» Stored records
- - - - -
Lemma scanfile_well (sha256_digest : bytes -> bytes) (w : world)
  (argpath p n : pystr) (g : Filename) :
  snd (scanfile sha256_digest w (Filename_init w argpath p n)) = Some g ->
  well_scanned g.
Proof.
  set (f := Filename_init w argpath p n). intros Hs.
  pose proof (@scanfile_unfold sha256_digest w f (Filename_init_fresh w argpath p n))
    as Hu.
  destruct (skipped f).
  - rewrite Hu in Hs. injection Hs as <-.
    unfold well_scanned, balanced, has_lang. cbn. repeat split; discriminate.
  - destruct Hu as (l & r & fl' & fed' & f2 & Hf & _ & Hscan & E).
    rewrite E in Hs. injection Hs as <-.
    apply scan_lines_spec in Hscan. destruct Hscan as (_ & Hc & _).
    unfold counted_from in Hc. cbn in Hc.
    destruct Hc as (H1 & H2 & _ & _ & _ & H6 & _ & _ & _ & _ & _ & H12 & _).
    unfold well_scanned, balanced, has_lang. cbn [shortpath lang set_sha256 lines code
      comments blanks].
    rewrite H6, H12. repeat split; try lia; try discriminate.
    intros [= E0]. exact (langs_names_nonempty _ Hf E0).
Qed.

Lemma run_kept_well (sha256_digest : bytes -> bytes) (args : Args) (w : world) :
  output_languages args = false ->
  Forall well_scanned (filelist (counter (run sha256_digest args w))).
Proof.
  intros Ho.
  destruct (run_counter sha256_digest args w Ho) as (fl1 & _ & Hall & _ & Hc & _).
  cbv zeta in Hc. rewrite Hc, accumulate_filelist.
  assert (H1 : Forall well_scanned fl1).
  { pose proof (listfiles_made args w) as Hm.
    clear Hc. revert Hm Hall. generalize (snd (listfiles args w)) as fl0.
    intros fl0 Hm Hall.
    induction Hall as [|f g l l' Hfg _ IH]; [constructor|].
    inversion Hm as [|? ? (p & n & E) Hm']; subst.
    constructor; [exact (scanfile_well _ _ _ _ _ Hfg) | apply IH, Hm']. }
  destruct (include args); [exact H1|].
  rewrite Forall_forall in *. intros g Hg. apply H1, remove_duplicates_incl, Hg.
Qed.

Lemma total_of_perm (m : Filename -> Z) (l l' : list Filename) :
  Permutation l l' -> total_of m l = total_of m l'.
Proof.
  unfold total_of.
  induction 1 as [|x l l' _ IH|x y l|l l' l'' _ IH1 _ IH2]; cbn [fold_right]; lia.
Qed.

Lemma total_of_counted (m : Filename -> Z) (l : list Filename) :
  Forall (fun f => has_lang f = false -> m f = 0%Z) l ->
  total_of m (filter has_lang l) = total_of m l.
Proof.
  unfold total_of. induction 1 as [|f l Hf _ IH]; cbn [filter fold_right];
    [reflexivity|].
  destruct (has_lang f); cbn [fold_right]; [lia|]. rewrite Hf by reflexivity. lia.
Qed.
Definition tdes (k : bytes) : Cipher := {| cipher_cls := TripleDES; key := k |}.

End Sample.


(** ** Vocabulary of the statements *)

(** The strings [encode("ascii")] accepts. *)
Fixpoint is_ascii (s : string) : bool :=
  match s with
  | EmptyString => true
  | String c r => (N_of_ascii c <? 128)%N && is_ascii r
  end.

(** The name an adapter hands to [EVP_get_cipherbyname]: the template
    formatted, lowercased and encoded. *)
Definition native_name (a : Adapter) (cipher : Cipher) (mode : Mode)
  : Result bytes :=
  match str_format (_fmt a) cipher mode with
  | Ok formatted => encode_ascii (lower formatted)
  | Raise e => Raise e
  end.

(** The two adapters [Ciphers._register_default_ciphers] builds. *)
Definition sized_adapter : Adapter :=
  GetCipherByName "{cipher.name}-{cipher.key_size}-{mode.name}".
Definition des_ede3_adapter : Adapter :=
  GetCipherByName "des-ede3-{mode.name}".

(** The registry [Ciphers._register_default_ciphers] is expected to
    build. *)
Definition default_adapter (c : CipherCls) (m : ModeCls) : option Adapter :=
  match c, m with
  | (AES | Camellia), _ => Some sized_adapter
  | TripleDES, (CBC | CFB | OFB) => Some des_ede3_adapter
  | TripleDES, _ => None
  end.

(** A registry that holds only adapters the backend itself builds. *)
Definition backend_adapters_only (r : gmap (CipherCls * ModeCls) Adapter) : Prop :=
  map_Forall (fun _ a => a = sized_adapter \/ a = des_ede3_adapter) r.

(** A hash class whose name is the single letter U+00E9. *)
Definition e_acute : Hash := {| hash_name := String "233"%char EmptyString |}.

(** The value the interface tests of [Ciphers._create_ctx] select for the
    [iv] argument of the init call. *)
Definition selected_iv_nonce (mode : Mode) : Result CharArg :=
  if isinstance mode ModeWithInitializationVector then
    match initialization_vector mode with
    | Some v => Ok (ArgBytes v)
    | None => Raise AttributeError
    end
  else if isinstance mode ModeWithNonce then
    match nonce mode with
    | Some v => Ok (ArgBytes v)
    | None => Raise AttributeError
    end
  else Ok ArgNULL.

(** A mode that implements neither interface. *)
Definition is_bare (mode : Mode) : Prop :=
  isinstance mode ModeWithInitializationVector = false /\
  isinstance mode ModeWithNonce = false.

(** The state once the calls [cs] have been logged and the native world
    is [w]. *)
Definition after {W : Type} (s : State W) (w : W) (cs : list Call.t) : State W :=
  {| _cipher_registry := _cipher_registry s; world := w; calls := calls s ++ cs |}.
- - - - -
» Exercise description
Please say only the number of lines in the data that hold "exact".

» Answer to this problem
3